Records for this exercise -
(* ===== verification/RunSpec.v ===== *)
(** No step of a report clears the flag of a crash, so that a second one exits; and
    the whole handlers: what they do before and after a report, which changes neither
    files nor threads, as a calculus of computations that keep a relation of kernels;
    one round of the server of Mach exceptions. *)
From S2P Require Import Prelude Memory DwarfData ThreadState DwarfSafety CompactUnwind Unwind UnwindSafety.
From S2P Require Import UnwindTheorems File FileFormat FileSpec FileFormatSpec FileJson Crash Process.
From S2P Require Import CrashSpec Redact ProcessInfo ProcessInfoSpec Handler HandlerSpec Signal MachException.
From S2P Require Import ReportSpec RestoreSpec.

(** ** Computations that keep the flag *)

Definition crashed {KN : Kernel} (s : crash_state) : option bool := crashOccurred <$> the_writable s.

Definition keeps {KN : Kernel} {A} (m : P A) : Prop := forall s,
  match m s with Completes _ s' | Exits _ s' => crashed s' = crashed s | _ => True end.

Create HintDb crash.

Section Keeps.
Context {KN : Kernel}.

Lemma keeps_mret {A} (a : A) : keeps (mret a).
Proof. done. Qed.

Lemma keeps_bind {A B} (m : P A) (k : A -> P B) : keeps m -> (forall a, keeps (k a)) -> keeps (m ≫= k).
Proof.
  intros Hm Hk s. unfold mbind, P_bind. specialize (Hm s). destruct (m s) as [a s1| | |]; try done.
  specialize (Hk a s1). destruct (k a s1); try done; by rewrite <- Hm.
Qed.

Lemma keeps_in_memory {A} (m : M A) : keeps (in_memory m).
Proof. intros s. unfold in_memory. by destruct (m _). Qed.

Lemma keeps_to_file {A} (m : F A) : keeps (to_file m).
Proof. intros s. unfold to_file. by destruct (m _). Qed.

Lemma keeps_defined {A} (o : option A) : keeps (defined o).
Proof. by destruct o. Qed.

Lemma keeps_starves {A} : keeps (starves : P A).
Proof. done. Qed.

Lemma keeps_faults {A} : keeps (faults : P A).
Proof. done. Qed.

Lemma keeps_get_log_level : keeps get_log_level.
Proof. intros s. unfold get_log_level, mbind, P_bind, get_writable. by destruct (the_writable s). Qed.

Lemma keeps_set_log_level level : keeps (set_log_level level).
Proof.
  intros [w [wr|] fs]; [|done]. done.
Qed.

Lemma keeps_with_local_file {A} (m : P A) : keeps m -> keeps (with_local_file m).
Proof. intros Hm s. unfold with_local_file. specialize (Hm (CrashState (the_world s) (the_writable s)
  (FileState (Some local_file) (the_kernel (the_files s))))). by destruct (m _). Qed.

End Keeps.

#[export] Hint Resolve keeps_mret keeps_in_memory keeps_to_file keeps_defined keeps_starves keeps_faults
  keeps_get_log_level keeps_set_log_level keeps_with_local_file : crash.

(** Goes through the calls of a computation and the cases of its conditions. *)
Ltac keeps_calls :=
  repeat first
    [ progress intros
    | solve [eauto with crash nocore]
    | apply keeps_bind
    | apply keeps_with_local_file
    | match goal with
      | |- keeps (match ?x with _ => _ end) => destruct x
      | |- keeps (let '_ := ?x in _) => destruct x
      end
    | progress cbv beta zeta ].

Section Process.
Context {KN : Kernel} {TS : ThreadState} {MK : Mach} {RA : RecordArch} {SI : SystemInfo} {SA : SelectorArch}.
Context {CE : CompactEncoding} {VM : VmRead} {UA : UnwindArch}.
Context (images : image_table) (garbage : thread_context).

Lemma keeps_ask {A} (q : kernel -> A) : keeps (ask q).
Proof. apply keeps_to_file. Qed.

Lemma keeps_call {A} (q : kernel -> A * kernel) : keeps (call q).
Proof. apply keeps_to_file. Qed.

Hint Resolve keeps_ask keeps_call : crash.

Lemma keeps_get_thread process i : keeps (FIRCLSProcessGetThread process i).
Proof. unfold FIRCLSProcessGetThread. keeps_calls. Qed.

Hint Resolve keeps_get_thread : crash.

Lemma keeps_init process crashedThread uapVoid : keeps (FIRCLSProcessInit process crashedThread uapVoid).
Proof. unfold FIRCLSProcessInit. keeps_calls. Qed.

Lemma keeps_other_threads rounds process i service b : keeps (other_threads_loop rounds process i service b).
Proof. revert i b. induction rounds as [|rounds IH]; intros i b; cbn [other_threads_loop]; keeps_calls. Qed.

Lemma keeps_thread_state process thread context : keeps (FIRCLSProcessGetThreadState process thread context).
Proof. unfold FIRCLSProcessGetThreadState. keeps_calls. Qed.

Lemma keeps_stacktrace fuel level c pc count : keeps (stacktrace_loop images fuel level c pc count).
Proof. revert c pc count. induction fuel as [|fuel IH]; intros c pc count; cbn [stacktrace_loop]; keeps_calls. Qed.

Hint Resolve keeps_init keeps_other_threads keeps_thread_state keeps_stacktrace : crash.

Lemma keeps_record_thread process thread : keeps (FIRCLSProcessRecordThread images process thread garbage).
Proof. unfold FIRCLSProcessRecordThread. keeps_calls. Qed.

Hint Resolve keeps_record_thread : crash.

Lemma keeps_record_threads rounds process i : keeps (record_threads_loop images garbage rounds process i).
Proof. revert i. induction rounds as [|rounds IH]; intros i; cbn [record_threads_loop]; keeps_calls. Qed.

Hint Resolve keeps_record_threads : crash.

Lemma keeps_string_bytes s : keeps (string_bytes s).
Proof. destruct s; cbn [string_bytes]; keeps_calls. Qed.

Lemma keeps_thread_name thread buffer : keeps (FIRCLSProcessGetThreadName thread buffer).
Proof. unfold FIRCLSProcessGetThreadName. keeps_calls. Qed.

Lemma keeps_queue_name thread : keeps (FIRCLSProcessGetThreadDispatchQueueName thread).
Proof. unfold FIRCLSProcessGetThreadDispatchQueueName. keeps_calls. Qed.

Hint Resolve keeps_string_bytes keeps_thread_name keeps_queue_name : crash.

Lemma keeps_thread_names rounds process i : keeps (thread_names_loop rounds process i).
Proof. revert i. induction rounds as [|rounds IH]; intros i; cbn [thread_names_loop]; keeps_calls. Qed.

Lemma keeps_queue_names rounds process i : keeps (queue_names_loop rounds process i).
Proof. revert i. induction rounds as [|rounds IH]; intros i; cbn [queue_names_loop]; keeps_calls. Qed.

Lemma keeps_time time : keeps (time_microseconds time).
Proof. unfold time_microseconds, int_value. keeps_calls. Qed.

Lemma keeps_selector context : keeps (FIRCLSProcessGetObjCSelectorName context).
Proof. unfold FIRCLSProcessGetObjCSelectorName. keeps_calls. Qed.

Lemma keeps_crash_info node : keeps (record_crash_info node).
Proof. unfold record_crash_info. keeps_calls. Qed.

Hint Resolve keeps_thread_names keeps_queue_names keeps_time keeps_selector keeps_crash_info : crash.

Lemma keeps_crash_infos nodes : keeps (crash_info_loop nodes).
Proof. induction nodes as [|node nodes IH]; cbn [crash_info_loop]; keeps_calls. Qed.

Hint Resolve keeps_crash_infos : crash.

Lemma keeps_handler readonly crashedThread uapVoid : keeps (FIRCLSHandler images garbage readonly crashedThread uapVoid).
Proof.
  unfold FIRCLSHandler, FIRCLSProcessSuspendAllOtherThreads, FIRCLSProcessRecordAllThreads, FIRCLSProcessRecordRuntimeInfo,
    FIRCLSProcessRecordDispatchQueueNames, FIRCLSProcessRecordThreadNames, FIRCLSProcessRecordStats,
    FIRCLSProcessGetMemoryUsage, FIRCLSProcessGetInfo, FIRCLSHostWriteDiskUsage, FIRCLSCreateCrashedMarkerFile,
    FIRCLSProcessResumeAllOtherThreads, FIRCLSProcessRecordCrashInfo.
  keeps_calls.
Qed.

End Process.

#[export] Hint Resolve keeps_ask keeps_call keeps_handler : crash.

(** ** The two ways to record a crash *)

Inductive crash_record :=
  | BySignal (savedErrno info uapVoid : Z)
  | ByException (context : FIRCLSMachExceptionReadContext) (message : MachExceptionMessage).

Section Once.
Context {KN : Kernel} {TS : ThreadState} {MK : Mach} {RA : RecordArch} {SI : SystemInfo} {SA : SelectorArch}.
Context {CE : CompactEncoding} {VM : VmRead} {UA : UnwindArch} {SG : Signals} {MP : MachPorts}.
Context (images : image_table) (garbage : thread_context) (readonly : FIRCLSReadOnlyContext).
Context (Hinit : initialized readonly = true).

Definition record_crash (h : crash_record) : P unit :=
  match h with
  | BySignal savedErrno info uapVoid => FIRCLSSignalRecordSignal images garbage (Some readonly) savedErrno info uapVoid
  | ByException context message =>
      FIRCLSMachExceptionRecord images garbage readonly (Some context) (Some message);; mret tt
  end.

Lemma mark_again s :
  crashed s = Some true -> FIRCLSContextMarkAndCheckIfCrashed (Some readonly) s = Completes true s.
Proof.
  destruct s as [w [[level flag]|] fs]; [|done]. intros [= ->]. unfold FIRCLSContextMarkAndCheckIfCrashed.
  cbn [FIRCLSContextIsInitialized]. by rewrite Hinit.
Qed.

Lemma mark_first s b s' :
  FIRCLSContextMarkAndCheckIfCrashed (Some readonly) s = Completes b s' -> crashed s' = Some true.
Proof.
  destruct s as [w [[level flag]|] fs]; unfold FIRCLSContextMarkAndCheckIfCrashed; cbn [FIRCLSContextIsInitialized];
    rewrite Hinit; [|done]. by destruct flag; intros [= <- <-].
Qed.

Lemma keeps_signal_section savedErrno info : keeps (record_signal_section savedErrno info).
Proof. unfold record_signal_section. keeps_calls. Qed.

Lemma keeps_codes rounds message i : keeps (record_codes_loop rounds message i).
Proof. revert i. induction rounds as [|rounds IH]; intros i; cbn [record_codes_loop]; keeps_calls. Qed.

Hint Resolve keeps_signal_section keeps_codes : crash.

Lemma keeps_exception_section context message : keeps (record_exception_section context message).
Proof. unfold record_exception_section. keeps_calls. Qed.

Hint Resolve keeps_exception_section : crash.

(** Behind the check the flag stays. *)
Lemma marked_keeps {A} (m : P A) s a s' :
  keeps m -> (crashed_before ← FIRCLSContextMarkAndCheckIfCrashed (Some readonly);
              if crashed_before : bool then exit_process 1 else m) s = Completes a s' ->
  crashed s' = Some true.
Proof.
  intros Hm. unfold mbind, P_bind. destruct (FIRCLSContextMarkAndCheckIfCrashed _ s) as [b s1| | |] eqn:E; [|done..].
  apply mark_first in E. destruct b; [done|]. intros Ea. specialize (Hm s1). by rewrite Ea, E in Hm.
Qed.

Lemma recorded_flag h s s' : record_crash h s = Completes tt s' -> crashed s' = Some true.
Proof.
  destruct h as [savedErrno info uapVoid|context message]; cbn [record_crash].
  - intros E. eapply marked_keeps; [|exact E]. keeps_calls.
  - unfold mbind at 1, P_bind at 1. destruct (FIRCLSMachExceptionRecord _ _ _ _ _ s) as [b s1| | |] eqn:E; [|done..].
    intros [= <-]. eapply marked_keeps; [|exact E]. keeps_calls.
Qed.

Lemma recorded_exits h s : crashed s = Some true -> record_crash h s = Exits 1 s.
Proof.
  intros Hc. destruct h; cbn [record_crash]; unfold FIRCLSSignalRecordSignal, FIRCLSMachExceptionRecord;
    unfold mbind, P_bind; by rewrite (mark_again _ Hc).
Qed.

End Once.

(** ** Calls that leave files and threads alone *)

(** Unlike [quiet] this speaks of every file, open or not. *)
Definition silent {KN : Kernel} {KS : KernelSpec} {TS : ThreadState} {MK : Mach} {MS : MachSpec} (k k' : kernel) : Prop :=
  tasks_of k' = tasks_of k /\ (forall d, opened k d -> opened k' d) /\ forall d, contents k' d = contents k d.
(* ===== verification/Base64Theorems.v ===== *)
(** The properties of BoringSSL's base64: what text the encoder writes, in one go and
    as a stream, that the stream decoder is the decoder of the whole text whatever the
    pieces, and the round trip; and base64 at concrete inputs. *)
From S2P Require Import Prelude File FileFormatSpec Base64.

(** ** Base64 as a function *)

(** 'A' to 'Z', 'a' to 'z', '0' to '9', '+' and '/'. *)
Definition alphabet : list Z := seqZ 65 26 ++ seqZ 97 26 ++ seqZ 48 10 ++ [43; 47].

Definition letter (v : Z) : Z := nth (Z.to_nat v) alphabet 0.

Definition letter_value (c : Z) : option Z := Z.of_nat ∘ fst <$> list_find (eq c) alphabet.

(** The four letters of a number of 24 bits, and its three bytes. *)
Definition letters (v : Z) : list Z :=
  [letter (v / 2 ^ 18 mod 64); letter (v / 2 ^ 12 mod 64); letter (v / 2 ^ 6 mod 64); letter (v mod 64)].
Definition word_bytes (v : Z) : list Z := [v / 2 ^ 16 mod 256; v / 2 ^ 8 mod 256; v mod 256].

(** Three bytes are four letters; the last group is filled up with [=]. *)
Fixpoint base64_text (bs : list Z) : list Z :=
  match bs with
  | a :: b :: c :: bs => letters (a * 2 ^ 16 + b * 2 ^ 8 + c) ++ base64_text bs
  | [a; b] => take 3 (letters (a * 2 ^ 16 + b * 2 ^ 8)) ++ [61]
  | [a] => take 2 (letters (a * 2 ^ 16)) ++ [61; 61]
  | [] => []
  end.

(** The bytes of four characters. *)
Definition decode_quad (a b c d : Z) : option (list Z) :=
  va ← letter_value a; vb ← letter_value b;
  if d =? 61 then
    if c =? 61 then Some (take 1 (word_bytes (va * 2 ^ 18 + vb * 2 ^ 12)))
    else vc ← letter_value c; Some (take 2 (word_bytes (va * 2 ^ 18 + vb * 2 ^ 12 + vc * 2 ^ 6)))
  else vc ← letter_value c; vd ← letter_value d; Some (word_bytes (va * 2 ^ 18 + vb * 2 ^ 12 + vc * 2 ^ 6 + vd)).

(** Only the last group may be filled up. *)
Fixpoint base64_decode (text : list Z) : option (list Z) :=
  match text with
  | [] => Some []
  | a :: b :: c :: d :: text =>
      bs ← decode_quad a b c d;
      if (length bs =? 3)%nat then (bs ++.) <$> base64_decode text
      else match text with [] => Some bs | _ => None end
  | _ => None
  end.

(** Lines of 48 bytes, each with a newline. *)
Definition line (bs : list Z) : list Z := base64_text bs ++ [10].

Fixpoint pem_lines (rounds : nat) (bs : list Z) : list Z :=
  match rounds with
  | O => []
  | S rounds => match bs with [] => [] | _ => line (take sizeof_data bs) ++ pem_lines rounds (drop sizeof_data bs) end
  end.

Definition pem_text (bs : list Z) : list Z := pem_lines (length bs) bs.

(** ** Constant-time operations *)

(** The letters by comparison of values: checked for every byte. *)
Lemma conv_letter a : is_byte a -> conv_bin2ascii a = letter (a mod 64).
Proof.
  intros H%byte_in. revert a H. apply Forall_forall, (bool_decide_unpack _). by vm_compute.
Qed.

Lemma ascii_value c : is_byte c -> base64_ascii_to_bin c = if c =? 61 then 0 else default 0xff (letter_value c).
Proof.
  intros H%byte_in. revert c H. apply Forall_forall, (bool_decide_unpack _). by vm_compute.
Qed.

Lemma letter_value_letter v : 0 <= v < 64 -> letter_value (letter v) = Some v.
Proof.
  intros H. assert (Hin : v ∈ seqZ 0 64) by (by apply elem_of_seqZ). clear H; revert v Hin.
  apply Forall_forall, (bool_decide_unpack _). by vm_compute.
Qed.

Lemma letter_not v : 0 <= v < 64 -> is_byte (letter v) /\ letter v <> 61 /\ is_space (letter v) = false.
Proof.
  intros H. assert (Hin : v ∈ seqZ 0 64) by (by apply elem_of_seqZ). unfold is_byte. clear H; revert v Hin.
  apply Forall_forall, (bool_decide_unpack _). by vm_compute.
Qed.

Task to carry out - Which lines in the listing have the string "From"? Pick them out and copy them.

Solution to this exercise -
From S2P Require Import Prelude Memory DwarfData ThreadState DwarfSafety CompactUnwind Unwind UnwindSafety.
From S2P Require Import UnwindTheorems File FileFormat FileSpec FileFormatSpec FileJson Crash Process.
From S2P Require Import CrashSpec Redact ProcessInfo ProcessInfoSpec Handler HandlerSpec Signal MachException.
From S2P Require Import ReportSpec RestoreSpec.
From S2P Require Import Prelude File FileFormatSpec Base64.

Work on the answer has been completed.